- Born: Margaret Ann Grey May 15, 1945 Chicago, Illinois
- Died: February 24, 2007 (aged 61) Hinsdale, Illinois
- Occupations: Physical educator, sports organizer

= Peg Grey =

American physical educator

Margaret Ann "Peg" Grey (May 15, 1945 – February 24, 2007) was an American physical education teacher and sports organizer based in Chicago. She was the first female co-chair of the Federation of Gay Games. She was inducted into the Chicago LGBT Hall of Fame in 1992.

== Early life ==
Margaret Grey was born in Chicago, the daughter of Lawrence C. Grey and Dorothy Blyth Grey. Both of her parents were also born in Chicago; her father was a teacher. She graduated from Maria High School in 1963, earned a bachelor's degree in elementary education from Chicago Teachers College, and a master's degree in physical education from Northern Illinois University.

== Career ==
Grey taught physical education at elementary schools in the Chicago Public Schools for 35 years. She was active in the Gay Games, serving as first female co-chair of the Federation of Gay Games, and on the international board of the governing body. She worked for increasing participation by athletes from non-Western nations, and by older athletes. She organized women's softball, basketball, volleyball, bowling, racquetball, and tennis teams and leagues under aegis of the Chicago Metropolitan Sports Association. She was also one of the organizers of Frontrunners Chicago, a running and walking club for the gay and lesbian community.

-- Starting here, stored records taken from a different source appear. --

(** * N-body engine of [n-body.py]: a shallow embedding and its properties

    The Python program keeps its whole state in module-level NumPy arrays
    ([Loc], [VelRad], [VelInt], [AccRad], [AccInt], [isInContact],
    [hasFallen], [TimeSeries]) that the functions [findCurrentAcc],
    [findNextVel], [findNextLoc] and [Run] mutate in place.  Here the arrays
    are the fields of a record [State] that every function takes and returns.

    Numbers.  Every quantity of the program is a NumPy [float64] (or a small
    Python [int] that is converted to one as soon as it meets an array).  The
    embedding is written once, over an interface [Float64] that lists the
    arithmetic the program uses, and is then read at two instances:
    - [float_ops]: Rocq's primitive IEEE-754 binary64 numbers, which run, and
    - [real_ops]: the real numbers, the exact arithmetic that the physical
      statements ("the exact vector sum") speak about.
    Statements about control flow, array slots and loop bounds are proved for
    every instance of the interface at once, so they do not depend on how
    any operation rounds.  [np.linalg.norm] is written as the square root of
    the sum of the squares and [x**3] as [(x*x)*x]; NumPy may round either
    differently in the last place.

    Layout.  The embedding of the program comes first (section [Engine]),
    then what one force pass and one body step write, then the statements
    about the driver and the force pass, the divisions, and the concrete
    runs.  The last part embeds [saveNewSim] and [loadSavedSim] with the
    text files they write and read. *)

From Stdlib Require Import PrimFloat FloatOps SpecFloat FloatAxioms.
From Stdlib Require Import ZArith List Reals Lra Lia.
From Stdlib Require Import Ascii String.
From stdpp Require Import base list strings gmap.

Set Warnings "-inexact-float".

(** ** The arithmetic interface *)

Class Float64 (F : Type) := {
  fadd : F -> F -> F;            (* x + y *)
  fsub : F -> F -> F;            (* x - y *)
  fmul : F -> F -> F;            (* x * y *)
  fdiv : F -> F -> F;            (* x / y, np.divide *)
  fsqrt : F -> F;                (* the square root inside np.linalg.norm *)
  fltb : F -> F -> bool;         (* x < y *)
  fgeb : F -> F -> bool;         (* x >= y *)
  feqb : F -> F -> bool;         (* x == y *)
  fofZ : Z -> F;                 (* an int literal used as a float *)
  ftrunc : F -> option Z         (* int(x); None where Python raises *)
}.

Section Engine.

Context {F : Type} `{Float64 F}.

(** A decimal literal [n/d], such as [0.001] or [0.95]. *)
Definition dec (n d : Z) : F := fdiv (fofZ n) (fofZ d).

(** [x**2] and [x**3].  Python and NumPy compute a float power with the C
    library's [pow], which rounds once; the products here round after each
    multiplication, so that in binary64 a power that is not exact can differ
    from the program's in the last place (the powers of the program's
    constants, [dt**2], [12**3] and [50.0**3], do not).  The statements
    that hold for every instance of the interface do not depend on it;
    where a concrete run shows a value that went through an inexact norm or
    power, its last digits are those of this rounding, and what the run is
    used for is decided by a comparison that leaves a margin. *)
Definition pow2 (x : F) : F := fmul x x.               (* x**2 *)
Definition pow3 (x : F) : F := fmul (fmul x x) x.      (* x**3 *)

(** *** Columns [A[:,i]] of a 3 x N array *)

Definition vec : Type := F * F * F.

Definition vmap (f : F -> F) (v : vec) : vec :=
  let '(x, y, z) := v in (f x, f y, f z).

Definition vmap2 (f : F -> F -> F) (u v : vec) : vec :=
  let '(a, b, c) := u in let '(x, y, z) := v in (f a x, f b y, f c z).

Definition vzero : vec := (fofZ 0, fofZ 0, fofZ 0).
Definition vadd : vec -> vec -> vec := vmap2 fadd.          (* np.add / + *)
Definition vsub : vec -> vec -> vec := vmap2 fsub.          (* np.subtract *)
Definition vdivs (v : vec) (s : F) : vec := vmap (fun c => fdiv c s) v.  (* np.divide(v,s) *)
Definition smulv (s : F) (v : vec) : vec := vmap (fun c => fmul s c) v.  (* s * v *)
Definition vmuls (v : vec) (s : F) : vec := vmap (fun c => fmul c s) v.  (* v * s *)

(** [np.linalg.norm] of a column: the square root of the dot product of
    the column with itself.  NumPy leaves the order and the rounding of the
    three products and two sums of the dot product to the BLAS library it is
    built with (some fuse a product and a sum into one rounding); here they
    are rounded one by one, from left to right.  In binary64 the two can
    differ in the last place when the squares are not exact. *)
Definition norm (v : vec) : F :=
  let '(x, y, z) := v in fsqrt (fadd (fadd (fmul x x) (fmul y y)) (fmul z z)).

#[export] Instance vec_inhabited : Inhabited vec := populate vzero.

(** *** The module-level constants

    The constants a run can be configured with are the fields of [Config];
    the constants the program derives from them are definitions. *)

Record Config : Type := mkConfig {
  N : Z;                      (* body count *)
  Gm : F;                     (* gravitational parameter of each small body *)
  dt : F;                     (* timestep *)
  SmallDiam : F;              (* body diameter *)
  VelDecreaseFactor : F;      (* damping when touching *)
  GenCubeLength : F;          (* length of the generation cube *)
  Vel0 : F                    (* initial cloud speed *)
}.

Grey raised funds for causes including AIDS and cancer research. She competed at Gay Games events in San Francisco (1982), Vancouver (1990), and Chicago (2006), in various sports, including marathon, softball, volleyball, and track and field. She was inducted into the Chicago LGBT Hall of Fame in 1992. She was posthumously inducted into the Chicago Metropolitan Sports Authority Hall of Fame in 2007.

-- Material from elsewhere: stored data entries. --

(** * DermaSim: the acne simulation engine of [simulation.js]

    A shallow embedding of class [AcneSimulation] and of the places of
    [main.js] that drive it, followed by the properties of the engine.

    Numbers.  A JavaScript number is modelled as an exact rational [Q]:
    [Math.min], [Math.max] and the comparisons are exact on doubles, and the
    arithmetic is taken without rounding.  Decimal literals of the source
    ([0.05], [0.99], ...) are the rationals they denote.  Every number is
    finite: [NaN] and the infinities are outside the model, so a method that
    takes a number is embedded for arguments other than [NaN].

    Objects.  The engine object is the record [AcneSimulation], one field per
    property assigned by the constructor or by a method.  The seven threshold
    properties are assigned once by the constructor and never written again,
    so they are constants here.  A method that mutates [this] is a function on
    the record; a method that also writes to the console or can throw works on
    a [World] (engine object and console) and returns a [Completion]. *)

From Stdlib Require Import QArith Qminmax Qround Qpower Lqa ZArith String List
  Bool Lia.
Import ListNotations.

Local Open Scope string_scope.
Local Open Scope Q_scope.

(** ** Numbers *)

(** [a > b], [a < b] and [a >= b] on JavaScript numbers. *)
Definition Qgtb (a b : Q) : bool := negb (Qle_bool a b).
Definition Qltb (a b : Q) : bool := negb (Qle_bool b a).
Definition Qgeb (a b : Q) : bool := Qle_bool b a.
(** * NutritionalValue: the session protocol engine of the backend server

    A shallow embedding of [internal/server] (the WebSocket message handlers
    and the history aggregation), of the two structs of [internal/models]
    and of the SQLite repository of [internal/database], followed by the
    properties the specification states about them. The two models of
    [internal/ml] and the loader of [internal/config] come after the
    server, with further properties of the code at the end.

    Conventions of the embedding.
    - A [float64] is an IEEE 754 binary64 number, as the executable
      specification of the Standard Library has it ([SpecFloat], precision
      53, maximal exponent 1024); [+] is [SFadd], [<=] is [SFleb].
    - A [time.Time] is the instant it denotes, in nanoseconds since the Unix
      epoch, and [time.Local] is a fixed offset from UTC (no daylight
      saving).
    - [map[string]any] is a [gmap string any]; a nil map is the empty map
      (Go reads both the same way).
    - The handlers are written in a state monad over [World], which holds
      the two [sync.Map]s of the server, the two tables of the database,
      and the record of what was written to each connection and of what
      was handed to the model. Logging is left out.
    - What the environment decides (the identifiers drawn by [uuid.New],
      the clock, the answer of the model, the failures of the database, the
      two decoders of the Go library, the text the driver stores for a
      time and what [time.Parse] makes of a text) is read from an [Env];
      the [tick] of the world counts the calls answered so far, so that
      successive calls may be answered differently.
    - A table is the list of its rows in rowid order. A statement that
      fails leaves the table as it was. The two time columns are [TEXT]:
      a row is kept with the [time.Time] values it was written from, and
      the text the driver stored for them is taken where the code orders
      by it or reads it back.
    - Connections are served concurrently; here every handler call runs
      as a whole, and a run of the server is a sequence of such calls, in
      any order. *)

From Stdlib Require Import ZArith Sorted Floats.SpecFloat.
From stdpp Require Import gmap strings list fin_maps pretty.

Set Warnings "-register-all".

(** ** Numbers *)

Definition float64 : Type := spec_float.

Module f64.
Definition prec : Z := 53.
Definition emax : Z := 1024.
  (** The zero value of a [float64] variable. *)
Definition zero : float64 := S754_zero false.
  (** An integer literal, as the compiler converts it. *)
Definition of_Z (z : Z) : float64 := binary_normalize prec emax z 0 false.
Definition add (x y : float64) : float64 := SFadd prec emax x y.
Definition ltb (x y : float64) : bool := SFltb x y.
Definition leb (x y : float64) : bool := SFleb x y.
End f64.

(** ** Time *)

Module time.
Definition Time : Type := Z.
Definition Location : Type := Z.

== Personal life and legacy ==
Grey was survived by her partner of 40 years, Grace Leudke, and her companion of 17 years, Pam Hulvey, when she died from multiple myeloma in 2007, aged 61 years, in Hinsdale, Illinois. Her papers and memorabilia, including trophies, t-shirts, and photographs, are in the Gerber/Hart Library and Archives. There is a Peg Grey Women's Sport Tournament held annually in Johannesburg, named in her memory.